*Records for this exercise*
Lemma obs_directory_at t t' p q : obs t' q = obs t p -> directory_at t' q = directory_at t p.
Proof. intros H. unfold directory_at. now rewrite (obs_status _ _ _ _ H). Qed.

Lemma lookup_obs t t' p q : lookup t' q = lookup t p -> obs t' q = obs t p.
Proof. unfold obs. now intros ->. Qed.

Lemma leaf_File data : leaf (File data).
Proof. now intros a r. Qed.

Lemma leaf_empty_Dir : leaf (Dir []).
Proof. now intros a r. Qed.

Lemma put_leaf_obs t p x t' q :
  put t p x = Some t' -> leaf x ->
  exists_at t p = false \/ regular_at t p = true ->
  q <> p -> obs t' q = obs t q.
Proof.
  intros P L Hp Hq. destruct (under q p) eqn:U.
  - apply under_iff in U as [r ->]. destruct r as [|a r].
    + now rewrite app_nil_r in Hq.
    + unfold obs. rewrite (put_lookup_below p t x t' _ P), L, lookup_app.
      unfold exists_at, regular_at, status in Hp.
      destruct (lookup t p) as [[]|]; simpl in *; try reflexivity;
        destruct Hp; discriminate.
  - now apply (put_obs_off p t x t').
Qed.

Lemma put_obs_at t p x t' : put t p x = Some t' -> obs t' p = obs_node (Some x).
Proof.
  intros P. unfold obs. rewrite <- (app_nil_r p) at 1.
  now rewrite (put_lookup_below p t x t' [] P).
Qed.

Lemma removelast_app_ne (p r : path) : r <> [] -> removelast (p ++ r) = p ++ removelast r.
Proof. intros H. now apply removelast_app. Qed.

Lemma lookup_parent_dir t p :
  p <> [] -> lookup t p <> None -> directory_at t (removelast p) = true.
Proof.
  intros Hp H. rewrite (app_removelast_last EmptyString Hp) in H.
  destruct (lookup t (removelast p ++ [last p EmptyString])) eqn:E; [|congruence].
  now apply lookup_below_dir in E.
Qed.

Lemma under_removelast (r s : path) :
  r <> [] -> under (removelast r) s = true -> under r s = true.
Proof.
  intros Hr H. apply under_iff in H as [x Hx]. apply under_iff.
  exists (x ++ [last r EmptyString]).
  rewrite app_assoc, <- Hx. now apply app_removelast_last.
Qed.

(* ===================================================================== *)
(** * Source and replica apart                                            *)
(* ===================================================================== *)

Section Apart.

Variables source replica : path.
Hypothesis roots_apart : apart source replica.

Lemma put_source t r x t' q :
  put t (replica ++ r) x = Some t' -> lookup t' (source ++ q) = lookup t (source ++ q).
Proof.
  intros P. apply (put_lookup_apart _ _ _ _ _ P). now apply apart_app.
Qed.

Lemma del_source t r q :
  lookup (del t (replica ++ r)) (source ++ q) = lookup t (source ++ q).
Proof. apply del_lookup_apart. now apply apart_app. Qed.

Lemma source_replica_neq r : path_eqb (source ++ r) (replica ++ r) = false.
Proof.
  destruct (path_eqb (source ++ r) (replica ++ r)) eqn:E; [|reflexivity].
  apply path_eqb_eq in E.
  destruct (apart_app source replica r r roots_apart) as [H _].
  rewrite E, under_refl in H. discriminate.
Qed.

(** ** When the Structure Mirror skips, throws *)

Lemma mirror_skip_iff t r :
  mirror_action source replica t (source ++ r) = Skip <->
  directory_at t (source ++ r) = false \/ exists_at t (replica ++ r) = true.
Proof.
  unfold mirror_action. rewrite relative_app.
  destruct (directory_at t (source ++ r)); [|tauto].
  destruct (exists_at t (replica ++ r)); [tauto|].
  destruct (put t (replica ++ r) (Dir [])); split; intros H;
    try discriminate; destruct H; discriminate.
Qed.

Lemma mirror_fail_iff t r :
  r <> [] ->
  ((exists x, mirror_action source replica t (source ++ r) = Fail x) <->
   directory_at t (source ++ r) = true /\ exists_at t (replica ++ r) = false
   /\ directory_at t (removelast (replica ++ r)) = false).
Proof.
  intros Hr. unfold mirror_action. rewrite relative_app.
  assert (Hp : replica ++ r <> []) by (destruct replica, r; simpl; congruence).
  pose proof (put_None_iff (replica ++ r) t (Dir []) Hp) as PN.
  destruct (directory_at t (source ++ r)).
  2:{ split; [intros [x H]; discriminate | intros [H _]; discriminate]. }
  destruct (exists_at t (replica ++ r)).
  1:{ split; [intros [x H]; discriminate | intros [_ [H _]]; discriminate]. }
  destruct (put t (replica ++ r) (Dir [])) eqn:P.
  - split; [intros [x H]; discriminate|]. intros [_ [_ H]].
    apply PN in H. discriminate.
  - split; [intros _ | intros _; eexists; reflexivity].
    repeat split. now apply PN.
Qed.

(** ** When the Copy Reconciler skips, throws *)

Lemma copy_skip_iff t r :
  copy_action source replica t (source ++ r) = Skip <->
  regular_at t (source ++ r) = false
  \/ acted_on t (source ++ r) (replica ++ r) = false.
Proof.
  unfold copy_action, acted_on. rewrite relative_app, source_replica_neq.
  destruct (regular_at t (source ++ r)); [|tauto].
  destruct (directory_at t (replica ++ r)); cbn [orb].
  { split; [discriminate | intros [H|H]; discriminate]. }
  destruct (should_copy t (source ++ r) (replica ++ r)); [|tauto].
  split; [|intros [H|H]; discriminate].
  destruct (status t (replica ++ r)); try discriminate;
    destruct (put t (replica ++ r) _); discriminate.
Qed.

Lemma copy_fail_iff t r :
  r <> [] ->
  ((exists x, copy_action source replica t (source ++ r) = Fail x) <->
   regular_at t (source ++ r) = true
   /\ acted_on t (source ++ r) (replica ++ r) = true
   /\ copy_blocked replica t r).
Proof.
  intros Hr. unfold copy_action, copy_blocked, acted_on.
  rewrite relative_app, source_replica_neq.
  assert (Hp : replica ++ r <> []) by (destruct replica, r; simpl; congruence).
  pose proof (put_None_iff (replica ++ r) t (File (read_all t (source ++ r))) Hp) as PN.
  destruct (regular_at t (source ++ r)).
  2:{ split; [intros [x H]; discriminate | intros [H _]; discriminate]. }
  destruct (directory_at t (replica ++ r)) eqn:D; cbn [orb].
  1:{ split; [intros _ | intros _; eexists; reflexivity].
      split; [reflexivity|]. split; [reflexivity|].
      unfold directory_at in D.
      destruct (status t (replica ++ r)); try discriminate; exact I. }
  destruct (should_copy t (source ++ r) (replica ++ r)).
  2:{ split; [intros [x H]; discriminate | intros [_ [H _]]; discriminate]. }
  destruct (status t (replica ++ r)) eqn:S.
  - destruct (put t (replica ++ r) _) eqn:P.
    + split; [intros [x H]; discriminate|]. intros [_ [_ H]].
      apply PN in H. discriminate.
    + split; [intros _ | intros _; eexists; reflexivity].
      repeat split. now apply PN.
  - destruct (put t (replica ++ r) _) eqn:P.
    + split; [intros [x H]; discriminate | intros [_ [_ []]]].
    + exfalso. apply (put_None_iff _ _ _ Hp) in P.
      rewrite lookup_parent_dir in P; [discriminate | assumption |].
      unfold status in S. destruct (lookup t (replica ++ r)); [discriminate | discriminate].
  - split; [intros _; now repeat split | intros _; eexists; reflexivity].
  - split; [intros _; now repeat split | intros _; eexists; reflexivity].
Qed.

*Work instructions*
Only one stretch is wanted, so please give again exactly the lines from the start of the data through the line containing "exists_at t p", both ends included.

*Result below*
Lemma obs_directory_at t t' p q : obs t' q = obs t p -> directory_at t' q = directory_at t p.
Proof. intros H. unfold directory_at. now rewrite (obs_status _ _ _ _ H). Qed.

Lemma lookup_obs t t' p q : lookup t' q = lookup t p -> obs t' q = obs t p.
Proof. unfold obs. now intros ->. Qed.

Lemma leaf_File data : leaf (File data).
Proof. now intros a r. Qed.

Lemma leaf_empty_Dir : leaf (Dir []).
Proof. now intros a r. Qed.

Lemma put_leaf_obs t p x t' q :
  put t p x = Some t' -> leaf x ->
  exists_at t p = false \/ regular_at t p = true ->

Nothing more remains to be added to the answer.